The apocalypse – in its original sense, a revealing – gives meaning to the collapse and invests the past with predictive powers. When we say that cleavages are beautiful, we are talking about it ourselves.”
János Géczi is one of the last polyhistorians. A biologist by training, a noted cultural historian and anthropologist, he is known to the wider public primarily as a writer and poet, but his experimentation with visual-artistic language (initially closely intertwined with fiction, but in time asserting itself as a distinct language) goes back several decades.
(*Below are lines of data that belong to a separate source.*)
Lemma wp_redirs (Q : cmd span -> parser -> Prop) rs : forall s p c0 fuel ts, at_toks s (rtoks rs ++ ts) p -> starts [60; 62] ts = false ->
  Forall good_redir rs -> (es - p <= fuel)%nat ->
  (forall s' c' p', at_toks s' ts p' -> (p <= p')%nat -> sview c' = reredir (sview c0) rs -> Q c' s') -> wp (parseredirs fuel es c0) Q s.
Proof.
  induction rs as [|[[f m] fd] rs IH]; intros s p c0 fuel ts Ha Hts Hrs Hf HQ.
  - destruct fuel; cbn [parseredirs]; wp_step; (eapply wp_peek_toks; [done|]); intros s' Ha'; change (rtoks [] ++ ts) with ts in *; rewrite Hts;
      cbn [negb]; wp_step; by eapply HQ.
  - apply Forall_cons in Hrs as [Hr Hrs]. change (rtoks ((f, m, fd) :: rs) ++ ts) with (TSym (if fd =z 0 then 60 else 62) :: TWord f :: rtoks rs ++ ts) in Ha.
    assert (0 < es - p)%nat. { pose proof (at_es _ _ _ Ha) as E. rewrite render_cons in E. cbn in E. lia. }
    destruct fuel as [|fuel]; [lia|]. cbn [parseredirs]. wp_step. eapply wp_peek_toks; [done|]. intros s1 Ha1.
    assert (starts [60; 62] (TSym (if fd =z 0 then 60 else 62) :: TWord f :: rtoks rs ++ ts) = true) as -> by (by case_bool_decide). cbn [negb].
    wp_step. eapply wp_gettoken_toks; [done|]. intros s2 tok q eq p2 Ha2 Hp2 -> _. cbn beta iota.
    wp_step. eapply wp_gettoken_toks; [done|]. intros s3 t q' eq' p3 Ha3 Hp3 -> Hsl. cbn beta iota.
    rewrite (bool_decide_eq_true_2 (97 = 97)) by done. cbn [negb].
    destruct Hr as [[-> ->]|[-> ->]]; cbn [bool_decide]; (eapply (IH s3 p3); [done|done|done|lia|]);
      intros s4 c' p4 Ha4 Hp4 Hv; (eapply HQ; [done|lia|]); rewrite Hv; cbn [sview cmap reredir foldl fst snd]; by rewrite Hsl.
Qed.

Lemma sview_add_arg c w : sview (add_arg c w) = add_arg (sview c) (slice (fst w) (snd w - fst w) B).
Proof. unfold sview. induction c as [argv|c IH f m d|l _ r _|l _ r _|c _]; cbn; [by rewrite map_app|by rewrite IH|done|done|done]. Qed.
(** A state, and the pages its clients own: a call of [kalloc], a call of
    [kfree] on a page that is owned, or a store into such a page. *)
Inductive kstep : T * gset Z -> T * gset Z -> Prop :=
| kstep_alloc s s' (p : Z) X : kalloc s = Ok p s' -> kstep (s, X) (s', if decide (p = 0) then X else {[p]} ∪ X)
| kstep_free s s' (p : Z) X : p ∈ X -> kfree kend p s = Ok tt s' -> kstep (s, X) (s', X ∖ {[p]})
| kstep_store s (p : Z) d X : p ∈ X -> length d = Z.to_nat PGSIZE ->
    kstep (s, X) (set_mem (set_ram (<[p := d]> (ram (mem s))) (mem s)) s, X).

(** All pages are free or owned, and none is both. *)
Record kinv (all : gset Z) (s : T) (X : gset Z) (fl : list Z) : Prop := {
  ki_rep : kmem_rep kend s fl;
  ki_all : list_to_set fl ∪ X = all;
  ki_disj : list_to_set fl ## X;
  ki_own : forall p : Z, p ∈ X -> frame_ok kend p /\ exists d, ram (mem s) !! p = Some d /\ length d = Z.to_nat PGSIZE
}.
The raw materials for his decollages are billboards that have been tattered by time and human intervention, surfaces that have been stripped of their original function, overlaid in several layers, peeling and flaking, found (stolen!) surfaces that he transforms into works of art with minimal intervention, tearing and gluing. The word “revealing” is borrowed from András Visky’s text for János Géczi’s exhibition.In these works there is a simultaneous element of concealment and revelation. The original meanings are obliterated, the found object is stripped of any concrete sign that could carry meaning, that could provide a handle for interpretation. On the other hand, by revealing the layers, the deterioration, the transformation, the dimension of time becomes visible and can be examined. The works perpetuate an intermediate state: new signs and patterns emerge (even randomly) through looting and destruction, which are organised into a new system, meaning, image – as if we were witnessing an exhausted moment of disintegration and reorganisation. Whether this moment reveals to us something of the laws of language, art, culture or civilisation as a whole, or of the ecosystem or the universe, is up to us, the viewers.
Analysts of János Géczi’s art always emphasise his relationship to street art, or at least to the metropolitan environment and consumer culture. The relationship is, one might say, self-evident, since the artist’s raw material is the billboard, one of the most obvious tools and manifestations of this culture, whose original medium is the metropolitan street; through his interventions, the artist both uses and questions the forms and validity of this culture. The exhibition in the Kunsthalle is also an exciting attempt to bridge the distance between the street and the exhibition space: János Géczi creates a temporary, site-specific work on the walls of the exhibition space, which is in dialogue with an outdoor installation in front of the Kunsthalle façade, also visible from the windows of the space, also made for the “here and now”.